*Entries provided*:
● ● ● ● ●
(** A match object: the text of the whole match and of group 1. *)
Record mobj : Type := { whole : string; group1 : option string }.

Definition mobj_of (s : list ascii) (o : outcome) : mobj :=
  {| whole := of_chars (firstn (List.length s - List.length (fst o)) s);
     group1 := snd o |}.

(** [re.search]: the leftmost match. *)
Fixpoint search_from (r : regex) (prev : option ascii) (s : list ascii)
    : option mobj :=
  match match_here r prev s with
  | Some o => Some (mobj_of s o)
  | None =>
      match s with
      | c :: s' => search_from r (Some c) s'
      | [] => None
      end
  end.

Definition search (r : regex) (text : string) : option mobj :=
  search_from r None (chars text).

(** [re.finditer]: leftmost matches, each search resuming where the last
    match ended ([skip] counts the characters still covered by it). *)
Fixpoint finditer_from (r : regex) (skip : nat) (prev : option ascii)
    (s : list ascii) : list mobj :=
  match s with
  | [] =>
      match skip with
      | O =>
          match match_here r prev [] with
          | Some o => [mobj_of [] o]
          | None => []
          end
      | S _ => []
      end
  | c :: s' =>
      match skip with
      | S n => finditer_from r n (Some c) s'
      | O =>
          match match_here r prev s with
          | Some o =>
              mobj_of s o ::
              finditer_from r (pred (List.length s - List.length (fst o)))
                            (Some c) s'
          | None => finditer_from r 0 (Some c) s'
          end
      end
  end.

Definition finditer (r : regex) (text : string) : list mobj :=
  finditer_from r 0 None (chars text).

(** [re.findall] for a pattern without group: the matched texts. *)
Definition findall (r : regex) (text : string) : list string :=
  map whole (finditer r text).

(** [re.findall] for a pattern with one group: the texts of the group,
    empty where the group did not take part. *)
Definition findall_group (r : regex) (text : string) : list string :=
  map (fun m => match group1 m with Some g => g | None => "" end)
      (finditer r text).

(** Abbreviations of the pattern syntax. *)
Definition digit : regex := Cls is_digit.
Definition digits1 : regex := Rep true is_digit 1 None.        (* \d+ *)
Definition spaces0 : regex := Rep true is_space 0 None.         (* \s* *)
Definition spaces1 : regex := Rep true is_space 1 None.         (* \s+ *)
Definition times (n : nat) (p : ascii -> bool) : regex :=
  Rep true p n (Some n).                                        (* class{n} *)
Definition chr (c : string) : regex := Lit c.
Definition one_of (cs : string) : ascii -> bool :=
  fun c => existsb (Ascii.eqb c) (chars cs).

Fixpoint alts (l : list string) : regex :=
  match l with
  | [] => Lit ""
  | [a] => Lit a
  | a :: l' => Alt (Lit a) (alts l')
  end.

Fixpoint seq (l : list regex) : regex :=
  match l with
  | [] => Lit ""
  | [r] => r
  | r :: l' => Cat r (seq l')
  end.

End Re.

(** [int(s)] for a string of decimal digits. *)
Definition int_of_digits (s : string) : Z :=
  fold_left (fun acc c => (10 * acc + Z.of_nat (Str.code c - 48))%Z)
            (Str.chars s) 0%Z.

(** [s.isdigit()]: non-empty and all digits. *)
Definition isdigit (s : string) : bool :=
  negb (Str.is_empty s) && forallb Str.is_digit (Str.chars s).

(** ** job_requirements_parser.py *)

Module JobRequirementsParser.
Import Str Re.

(** The decoded JSON job record; [None] is an absent key. *)
Record job_record : Type := {
  job_title : option string;
  company : option string;
  job_skills : option string;
  job_requirements : option (list string);
  description : option string
}.

(** The parsed job, as returned by [parse_job_requirements]. *)
Record job_data : Type := {
  jd_job_title : string;
  jd_company : string;
  required_experience_years : Z;
  required_education : string;
  required_skills : list string;
  categorized_requirements : list (string * list string);
  full_description : string;
  original_data : option job_record
}.

Definition categories : list (string * list string) :=
  [ ("education", ["degree"; "bachelor"; "master"; "phd"; "education";
                   "university"; "college"; "academic"]);
    ("experience", ["experience"; "year"; "work"; "industry"; "background";
                    "history"]);
    ("skills", ["skill"; "proficiency"; "knowledge"; "familiar"; "ability";
                "capable"; "competent"]);
    ("tools", ["tool"; "software"; "framework"; "library"; "platform";
               "system"; "technology"]);
    ("soft_skills", ["communication"; "teamwork"; "leadership";
                     "problem-solving"; "analytical"; "interpersonal"]) ].

Definition common_skills : list string :=
  [ "python"; "java"; "javascript"; "c++"; "c#"; "ruby"; "php"; "swift";
    "kotlin";
    "html"; "css"; "sql"; "nosql"; "mongodb"; "mysql"; "postgresql";
    "oracle";
    "react"; "angular"; "vue"; "node"; "express"; "django"; "flask";
    "spring";
    "docker"; "kubernetes"; "aws"; "azure"; "gcp"; "devops"; "ci/cd";
    "jenkins";
    "git"; "github"; "gitlab"; "bitbucket"; "agile"; "scrum"; "kanban";
    "machine learning"; "artificial intelligence"; "data science";
    "big data";
    "rest api"; "graphql"; "microservices"; "testing"; "junit"; "selenium";
    "linux"; "unix"; "windows"; "macos"; "android"; "ios"; "mobile";
    "frontend"; "backend"; "fullstack"; "web development";
    "mobile development";
    "database"; "networking"; "security"; "cloud"; "distributed systems";
    "algorithms"; "data structures"; "object-oriented";
    "functional programming";
    "software architecture"; "design patterns"; "mvc"; "mvvm"; "rest";
    "soap";
    "json"; "xml"; "yaml"; "markdown"; "documentation"; "jira";
    "confluence";
    "communication"; "teamwork"; "problem-solving"; "analytical";
    "critical thinking";
    "leadership"; "project management"; "time management"; "debugging";
    "performance optimization"; "scalability"; "reliability";
    "maintainability";
    "code review"; "pair programming"; "mentoring"; "continuous learning";
    "snmp"; "dcim"; "networking configuration"; "embedded systems"; "iot" ].

(** [(\d+)(?:\+|\s*\-\s*\d+)?\s*(?:years|year|yrs|yr)] *)
Definition years_pattern : regex :=
  seq [ Grp digits1;
        Opt true (Alt (Lit "+") (seq [spaces0; Lit "-"; spaces0; digits1]));
        spaces0;
        alts ["years"; "year"; "yrs"; "yr"] ].

(** The level words of the textual fallback. *)
Definition level_words (text : string) : Z :=
  if contains "entry level" (lower text) || contains "junior" (lower text)
  then 0%Z
  else if contains "mid level" (lower text)
          || contains "intermediate" (lower text)
  then 2%Z
  else if contains "senior" (lower text)
          || contains "experienced" (lower text)
  then 5%Z
  else 0%Z.

Definition extract_years_of_experience (text : string) : Z :=
  match search years_pattern (lower text) with
  | Some m =>
      int_of_digits (match group1 m with Some g => g | None => "" end)
  | None => level_words text
  end.

Definition extract_education_level (text : string) : string :=
  let text_lower := lower text in
  if contains "bachelor" text_lower || contains "b.s." text_lower
     || contains "b.a." text_lower || contains "undergraduate" text_lower
  then "bachelor"
  else if contains "master" text_lower || contains "m.s." text_lower
          || contains "m.a." text_lower || contains "graduate" text_lower
  then "master"
  else if contains "phd" text_lower || contains "ph.d" text_lower
          || contains "doctorate" text_lower
  then "phd"
  else "".

Section WithNer.

(** spaCy's entity recogniser: the entities of a text as (text, label). *)
Variable ner : string -> list (string * string).

Definition extract_skills_from_text (text : string) : list string :=
  let text_lower := lower text in
  let found_skills :=
    filter (fun skill => contains skill text_lower) common_skills in
  fold_left
    (fun found ent =>
       if String.eqb (snd ent) "PRODUCT" || String.eqb (snd ent) "ORG" then
         let skill_candidate := lower (fst ent) in
         if mem skill_candidate common_skills
            && negb (mem skill_candidate found)
         then found ++ [skill_candidate] else found
       else found)
    (ner text_lower) found_skills.

(** [for skill in new: if skill not in skills: skills.append(skill)] *)
Definition add_new (skills new : list string) : list string :=
  fold_left (fun acc skill => if mem skill acc then acc else acc ++ [skill])
            new skills.

Definition extract_required_skills (job : job_record) : list string :=
  let skills := [] in
  let skills :=
    match job_skills job with
    | Some skills_text =>
        if is_empty skills_text then skills
        else
          fold_left
            (fun acc skill =>
               let skill := lower (strip skill) in
               if negb (is_empty skill) && negb (mem skill acc)
               then acc ++ [skill] else acc)
            (split_on (one_of "|,;") skills_text) skills
    | None => skills
    end in
  let skills :=
    match job_requirements job with
    | Some reqs =>
        fold_left (fun acc req => add_new acc (extract_skills_from_text req))
                  reqs skills
    | None => skills
    end in
  match description job with
  | Some d =>
      if is_empty d then skills
      else add_new skills (extract_skills_from_text d)
  | None => skills
  end.

End WithNer.

Definition category_of (req : string) : string :=
  let req_lower := lower req in
  match find (fun cat => any_in (snd cat) req_lower) categories with
  | Some cat => fst cat
  | None => "other"
  end.

Fixpoint append_to (category req : string)
    (categorized : list (string * list string))
    : list (string * list string) :=
  match categorized with
  | [] => []
  | (c, l) :: rest =>
      if String.eqb c category then (c, l ++ [req]) :: rest
      else (c, l) :: append_to category req rest
  end.

Definition categorize_requirements (requirements : list string)
    : list (string * list string) :=
  fold_left (fun categorized req => append_to (category_of req) req categorized)
    requirements
    [ ("education", []); ("experience", []); ("skills", []); ("tools", []);
      ("soft_skills", []); ("other", []) ].

(** The loop of lines 255-260: the largest extracted number of years. *)
Definition required_years_loop (reqs : list string) : Z :=
  fold_left
    (fun required req =>
       let years := extract_years_of_experience req in
       if (years >? required)%Z then years else required)
    reqs 0%Z.
(** ** A position goal with the joints in any order *)

Lemma dict_at_NoDup (names : list string) (name : string) (j : nat) :
  NoDup names -> names !! j = Some name -> dict_at (make_dict names) name = j.
Proof.
  intros Hnd Hj. unfold dict_at.
  rewrite (make_dict_lookup_last names name j Hj); [reflexivity |].
  intros j' Hlt Hj'.
  pose proof (NoDup_lookup names j j' name Hnd Hj Hj'). lia.
Qed.

(** The goal gives joint [name] the position [x]. *)
Definition goal_position (names : list string) (positions : list double)
    (name : string) (x : double) : Prop :=
  exists j, names !! j = Some name /\ positions !! j = Some x.

(** X5: the goal may list the joints in any order.  When its
    [joint_names] are distinct and its first point gives each of the seven
    joints of the hand a position, [executeCB] stores, for each axis, the
    position of the joint of that axis converted to degrees, whatever else
    the goal lists. *)
Theorem install_target_any_order (goal : Goal) (positions : list double)
    (rest : list (list double)) (xs : list double) (w : World) :
  DOF_ (node w) = 7%nat ->
  points goal = positions :: rest ->
  NoDup (joint_names goal) ->
  Forall2 (goal_position (joint_names goal) positions) axis_joint_names xs ->
  install_target goal w =
  Done tt {| node := with_targetAngles_ (to_degrees <$> xs) (node w);
             log := log w |}.
Proof.
  intros Hdof Hpoints Hnd Hxs.
  unfold axis_joint_names in Hxs.
  repeat match goal with
         | H : Forall2 _ (_ :: _) ?l |- _ =>
             apply Forall2_cons_inv_l in H as (? & ? & (? & ? & ?) & H & ->)
         | H : Forall2 _ [] ?l |- _ => apply Forall2_nil_inv_l in H; subst l
         end.
  unfold install_target.
  unfold bind at 1, get at 1. rewrite Hdof. unfold bind at 1, get at 1.
  rewrite Hpoints.
  change (at_ (positions :: rest) 0) with (@ret (list double) positions).
  unfold bind at 1, ret at 1.
  repeat match goal with
         | H : joint_names goal !! ?j = Some ?n |- _ =>
             rewrite (dict_at_NoDup _ n j Hnd H); clear H
         end.
  assert (Hlen : length (resize_ 0%Q 7 (targetAngles_ (node w))) = 7%nat).
  { unfold resize_. rewrite length_app, length_take, length_replicate. lia. }
  destruct (resize_ 0%Q 7 (targetAngles_ (node w)))
    as [|t0 [|t1 [|t2 [|t3 [|t4 [|t5 [|t6 [|]]]]]]]]; try discriminate.
  unfold bind, at_, store, ret, modify.
  repeat match goal with
         | H : positions !! _ = Some _ |- _ => rewrite H; clear H
         end.
  reflexivity.
Qed.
● ● ● ● ●
*What the task requires*:
For each line of the data that has the word "development", report that line.

*Solution to the exercise*:
    "frontend"; "backend"; "fullstack"; "web development";
    "mobile development";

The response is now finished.